**DATA FOR REVIEW:**

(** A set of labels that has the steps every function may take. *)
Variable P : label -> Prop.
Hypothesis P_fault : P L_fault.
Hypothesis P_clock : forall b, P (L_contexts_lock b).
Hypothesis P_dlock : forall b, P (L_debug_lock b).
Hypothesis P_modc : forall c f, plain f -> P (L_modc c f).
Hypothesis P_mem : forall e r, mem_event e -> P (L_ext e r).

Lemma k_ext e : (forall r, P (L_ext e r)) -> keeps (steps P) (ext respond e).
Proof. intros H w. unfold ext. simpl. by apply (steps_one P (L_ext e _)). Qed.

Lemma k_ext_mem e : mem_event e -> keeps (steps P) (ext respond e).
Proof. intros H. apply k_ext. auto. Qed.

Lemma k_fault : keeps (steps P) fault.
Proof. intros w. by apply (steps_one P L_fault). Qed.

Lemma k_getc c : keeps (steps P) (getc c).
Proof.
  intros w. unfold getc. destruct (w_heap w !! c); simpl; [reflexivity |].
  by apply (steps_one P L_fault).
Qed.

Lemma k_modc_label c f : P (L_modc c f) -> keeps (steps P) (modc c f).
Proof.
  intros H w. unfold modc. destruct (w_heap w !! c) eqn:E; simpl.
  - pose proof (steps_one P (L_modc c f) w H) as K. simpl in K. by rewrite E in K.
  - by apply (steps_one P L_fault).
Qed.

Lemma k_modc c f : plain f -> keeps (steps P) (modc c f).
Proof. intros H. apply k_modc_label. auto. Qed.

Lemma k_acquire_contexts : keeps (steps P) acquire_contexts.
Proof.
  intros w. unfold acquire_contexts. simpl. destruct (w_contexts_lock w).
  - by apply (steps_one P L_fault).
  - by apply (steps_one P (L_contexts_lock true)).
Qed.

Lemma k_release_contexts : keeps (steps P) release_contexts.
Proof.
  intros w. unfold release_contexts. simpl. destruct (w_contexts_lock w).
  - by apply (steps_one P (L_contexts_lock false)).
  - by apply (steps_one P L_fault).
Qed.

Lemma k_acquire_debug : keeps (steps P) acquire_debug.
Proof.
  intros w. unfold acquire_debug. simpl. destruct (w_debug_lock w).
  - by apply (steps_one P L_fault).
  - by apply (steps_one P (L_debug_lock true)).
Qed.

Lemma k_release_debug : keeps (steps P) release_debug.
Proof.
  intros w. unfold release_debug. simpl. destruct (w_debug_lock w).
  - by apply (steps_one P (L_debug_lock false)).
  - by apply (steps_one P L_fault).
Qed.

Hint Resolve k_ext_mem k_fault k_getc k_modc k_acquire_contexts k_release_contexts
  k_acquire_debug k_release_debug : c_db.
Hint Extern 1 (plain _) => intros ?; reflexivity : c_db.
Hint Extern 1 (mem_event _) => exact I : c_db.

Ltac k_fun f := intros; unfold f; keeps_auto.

**WORK REQUIRED:** Output the whole listing exactly as given.

**ANSWER AREA:**
(** A set of labels that has the steps every function may take. *)
Variable P : label -> Prop.
Hypothesis P_fault : P L_fault.
Hypothesis P_clock : forall b, P (L_contexts_lock b).
Hypothesis P_dlock : forall b, P (L_debug_lock b).
Hypothesis P_modc : forall c f, plain f -> P (L_modc c f).
Hypothesis P_mem : forall e r, mem_event e -> P (L_ext e r).

Lemma k_ext e : (forall r, P (L_ext e r)) -> keeps (steps P) (ext respond e).
Proof. intros H w. unfold ext. simpl. by apply (steps_one P (L_ext e _)). Qed.

Lemma k_ext_mem e : mem_event e -> keeps (steps P) (ext respond e).
Proof. intros H. apply k_ext. auto. Qed.

Lemma k_fault : keeps (steps P) fault.
Proof. intros w. by apply (steps_one P L_fault). Qed.

Lemma k_getc c : keeps (steps P) (getc c).
Proof.
  intros w. unfold getc. destruct (w_heap w !! c); simpl; [reflexivity |].
  by apply (steps_one P L_fault).
Qed.

Lemma k_modc_label c f : P (L_modc c f) -> keeps (steps P) (modc c f).
Proof.
  intros H w. unfold modc. destruct (w_heap w !! c) eqn:E; simpl.
  - pose proof (steps_one P (L_modc c f) w H) as K. simpl in K. by rewrite E in K.
  - by apply (steps_one P L_fault).
Qed.

Lemma k_modc c f : plain f -> keeps (steps P) (modc c f).
Proof. intros H. apply k_modc_label. auto. Qed.

Lemma k_acquire_contexts : keeps (steps P) acquire_contexts.
Proof.
  intros w. unfold acquire_contexts. simpl. destruct (w_contexts_lock w).
  - by apply (steps_one P L_fault).
  - by apply (steps_one P (L_contexts_lock true)).
Qed.

Lemma k_release_contexts : keeps (steps P) release_contexts.
Proof.
  intros w. unfold release_contexts. simpl. destruct (w_contexts_lock w).
  - by apply (steps_one P (L_contexts_lock false)).
  - by apply (steps_one P L_fault).
Qed.

Lemma k_acquire_debug : keeps (steps P) acquire_debug.
Proof.
  intros w. unfold acquire_debug. simpl. destruct (w_debug_lock w).
  - by apply (steps_one P L_fault).
  - by apply (steps_one P (L_debug_lock true)).
Qed.

Lemma k_release_debug : keeps (steps P) release_debug.
Proof.
  intros w. unfold release_debug. simpl. destruct (w_debug_lock w).
  - by apply (steps_one P (L_debug_lock false)).
  - by apply (steps_one P L_fault).
Qed.

Hint Resolve k_ext_mem k_fault k_getc k_modc k_acquire_contexts k_release_contexts
  k_acquire_debug k_release_debug : c_db.
Hint Extern 1 (plain _) => intros ?; reflexivity : c_db.
Hint Extern 1 (mem_event _) => exact I : c_db.

Ltac k_fun f := intros; unfold f; keeps_auto.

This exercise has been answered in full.